TASK PROMPT: Each line of the material below with the word "Counting" is to be reported.

DATA FOR PROCESSING: Begin

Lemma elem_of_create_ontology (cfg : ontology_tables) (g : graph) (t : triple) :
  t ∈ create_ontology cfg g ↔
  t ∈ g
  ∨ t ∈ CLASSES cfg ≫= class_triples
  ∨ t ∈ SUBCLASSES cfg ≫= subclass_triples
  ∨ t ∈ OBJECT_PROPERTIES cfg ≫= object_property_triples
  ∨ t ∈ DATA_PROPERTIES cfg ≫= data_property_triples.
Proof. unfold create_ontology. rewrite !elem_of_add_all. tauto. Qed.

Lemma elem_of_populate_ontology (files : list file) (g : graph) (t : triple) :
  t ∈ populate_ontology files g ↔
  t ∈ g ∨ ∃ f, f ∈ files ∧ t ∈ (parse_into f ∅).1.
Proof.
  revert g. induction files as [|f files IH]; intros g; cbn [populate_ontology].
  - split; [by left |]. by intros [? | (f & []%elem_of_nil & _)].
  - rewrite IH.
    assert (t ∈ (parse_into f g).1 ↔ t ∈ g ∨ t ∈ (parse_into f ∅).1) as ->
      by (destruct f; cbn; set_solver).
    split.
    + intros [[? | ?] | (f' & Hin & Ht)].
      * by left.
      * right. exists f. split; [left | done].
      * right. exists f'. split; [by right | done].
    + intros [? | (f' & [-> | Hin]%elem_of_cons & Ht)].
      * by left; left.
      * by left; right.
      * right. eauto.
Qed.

DATA FOR PROCESSING: End
DATA FOR PROCESSING: Begin

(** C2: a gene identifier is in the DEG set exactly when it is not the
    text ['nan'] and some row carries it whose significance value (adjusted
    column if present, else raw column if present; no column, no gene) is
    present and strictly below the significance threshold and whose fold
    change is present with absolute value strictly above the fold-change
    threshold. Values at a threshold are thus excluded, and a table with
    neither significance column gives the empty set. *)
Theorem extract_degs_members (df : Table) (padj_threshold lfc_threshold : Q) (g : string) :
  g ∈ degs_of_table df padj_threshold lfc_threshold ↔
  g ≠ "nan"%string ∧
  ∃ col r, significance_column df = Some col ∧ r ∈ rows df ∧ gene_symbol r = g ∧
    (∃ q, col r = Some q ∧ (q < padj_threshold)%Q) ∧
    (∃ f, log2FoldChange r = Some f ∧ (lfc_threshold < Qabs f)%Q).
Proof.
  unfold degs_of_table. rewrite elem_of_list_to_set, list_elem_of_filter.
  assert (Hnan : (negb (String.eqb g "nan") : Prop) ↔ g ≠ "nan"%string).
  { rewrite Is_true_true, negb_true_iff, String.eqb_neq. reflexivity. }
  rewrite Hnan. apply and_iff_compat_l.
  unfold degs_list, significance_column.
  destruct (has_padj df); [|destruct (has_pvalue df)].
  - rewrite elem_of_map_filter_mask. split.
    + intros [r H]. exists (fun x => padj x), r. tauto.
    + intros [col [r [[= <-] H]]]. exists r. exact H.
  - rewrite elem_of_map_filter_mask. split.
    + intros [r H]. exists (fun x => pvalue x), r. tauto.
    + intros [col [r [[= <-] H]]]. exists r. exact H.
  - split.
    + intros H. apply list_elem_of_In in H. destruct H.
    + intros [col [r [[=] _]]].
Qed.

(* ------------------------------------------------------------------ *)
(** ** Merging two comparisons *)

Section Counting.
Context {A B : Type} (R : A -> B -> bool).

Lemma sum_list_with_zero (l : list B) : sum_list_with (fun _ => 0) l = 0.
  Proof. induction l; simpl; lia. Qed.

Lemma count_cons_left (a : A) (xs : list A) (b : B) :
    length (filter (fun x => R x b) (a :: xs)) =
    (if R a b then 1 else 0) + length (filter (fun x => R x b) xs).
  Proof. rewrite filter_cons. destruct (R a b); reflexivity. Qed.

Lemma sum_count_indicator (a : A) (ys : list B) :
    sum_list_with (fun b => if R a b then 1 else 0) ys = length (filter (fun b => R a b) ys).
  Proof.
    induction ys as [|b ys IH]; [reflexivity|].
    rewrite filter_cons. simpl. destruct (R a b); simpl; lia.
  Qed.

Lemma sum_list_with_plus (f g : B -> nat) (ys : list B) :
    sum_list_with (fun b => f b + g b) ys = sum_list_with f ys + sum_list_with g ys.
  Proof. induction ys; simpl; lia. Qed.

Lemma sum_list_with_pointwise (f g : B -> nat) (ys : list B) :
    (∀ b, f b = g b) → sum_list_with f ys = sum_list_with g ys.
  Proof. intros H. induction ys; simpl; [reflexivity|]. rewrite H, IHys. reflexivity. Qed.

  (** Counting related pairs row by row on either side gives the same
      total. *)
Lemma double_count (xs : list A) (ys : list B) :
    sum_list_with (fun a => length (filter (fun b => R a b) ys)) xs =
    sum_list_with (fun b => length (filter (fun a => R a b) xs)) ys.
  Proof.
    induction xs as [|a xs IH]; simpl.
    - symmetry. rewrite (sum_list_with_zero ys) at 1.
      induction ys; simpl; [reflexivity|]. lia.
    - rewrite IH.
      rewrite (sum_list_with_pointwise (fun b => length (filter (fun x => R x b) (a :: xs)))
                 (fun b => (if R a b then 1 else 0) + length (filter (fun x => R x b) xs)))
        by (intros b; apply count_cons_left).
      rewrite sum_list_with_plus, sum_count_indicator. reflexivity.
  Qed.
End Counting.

DATA FOR PROCESSING: End
DATA FOR PROCESSING: Begin

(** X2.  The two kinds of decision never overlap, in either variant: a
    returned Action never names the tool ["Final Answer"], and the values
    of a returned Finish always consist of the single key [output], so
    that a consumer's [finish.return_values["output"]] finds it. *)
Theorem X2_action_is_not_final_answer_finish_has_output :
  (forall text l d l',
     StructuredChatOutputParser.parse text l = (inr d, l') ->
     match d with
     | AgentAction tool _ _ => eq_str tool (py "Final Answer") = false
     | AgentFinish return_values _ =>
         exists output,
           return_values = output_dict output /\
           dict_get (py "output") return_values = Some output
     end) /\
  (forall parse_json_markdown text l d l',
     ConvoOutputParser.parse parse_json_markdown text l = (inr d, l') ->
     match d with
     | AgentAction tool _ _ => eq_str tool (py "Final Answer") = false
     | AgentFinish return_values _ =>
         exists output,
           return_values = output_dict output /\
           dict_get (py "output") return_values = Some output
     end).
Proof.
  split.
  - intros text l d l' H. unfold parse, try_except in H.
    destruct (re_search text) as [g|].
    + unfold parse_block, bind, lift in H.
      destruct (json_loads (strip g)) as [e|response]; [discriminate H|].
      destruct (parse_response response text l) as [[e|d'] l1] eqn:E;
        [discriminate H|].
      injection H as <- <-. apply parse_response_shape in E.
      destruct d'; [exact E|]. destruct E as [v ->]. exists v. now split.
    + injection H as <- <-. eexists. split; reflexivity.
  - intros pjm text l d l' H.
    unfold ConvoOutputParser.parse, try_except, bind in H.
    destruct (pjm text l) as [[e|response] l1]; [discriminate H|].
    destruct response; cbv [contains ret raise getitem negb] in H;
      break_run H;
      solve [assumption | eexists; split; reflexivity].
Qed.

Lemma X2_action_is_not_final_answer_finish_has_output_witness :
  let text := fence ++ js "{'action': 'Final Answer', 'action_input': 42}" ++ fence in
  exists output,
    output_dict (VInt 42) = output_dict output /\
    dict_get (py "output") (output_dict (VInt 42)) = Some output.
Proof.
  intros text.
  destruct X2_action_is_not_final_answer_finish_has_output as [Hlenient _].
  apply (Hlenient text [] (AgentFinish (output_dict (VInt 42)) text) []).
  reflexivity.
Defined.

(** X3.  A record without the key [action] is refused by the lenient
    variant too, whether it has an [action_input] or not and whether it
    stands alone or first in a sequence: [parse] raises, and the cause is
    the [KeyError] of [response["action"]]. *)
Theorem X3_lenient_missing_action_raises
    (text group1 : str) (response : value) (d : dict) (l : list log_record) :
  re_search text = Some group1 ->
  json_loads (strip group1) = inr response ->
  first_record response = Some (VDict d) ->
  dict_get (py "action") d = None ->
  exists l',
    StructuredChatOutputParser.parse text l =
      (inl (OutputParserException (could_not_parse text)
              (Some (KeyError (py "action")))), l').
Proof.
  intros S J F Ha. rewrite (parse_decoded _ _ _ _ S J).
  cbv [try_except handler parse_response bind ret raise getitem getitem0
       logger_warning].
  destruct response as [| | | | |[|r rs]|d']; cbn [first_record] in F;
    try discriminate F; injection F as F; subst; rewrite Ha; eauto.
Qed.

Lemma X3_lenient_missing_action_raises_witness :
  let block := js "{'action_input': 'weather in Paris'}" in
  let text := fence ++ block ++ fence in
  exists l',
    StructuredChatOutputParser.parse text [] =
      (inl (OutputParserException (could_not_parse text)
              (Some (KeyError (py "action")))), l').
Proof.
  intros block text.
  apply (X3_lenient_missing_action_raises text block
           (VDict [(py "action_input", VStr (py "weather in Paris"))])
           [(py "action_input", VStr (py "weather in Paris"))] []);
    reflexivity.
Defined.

DATA FOR PROCESSING: End

ANSWER BOX:
Section Counting.
  (** Counting related pairs row by row on either side gives the same
End Counting.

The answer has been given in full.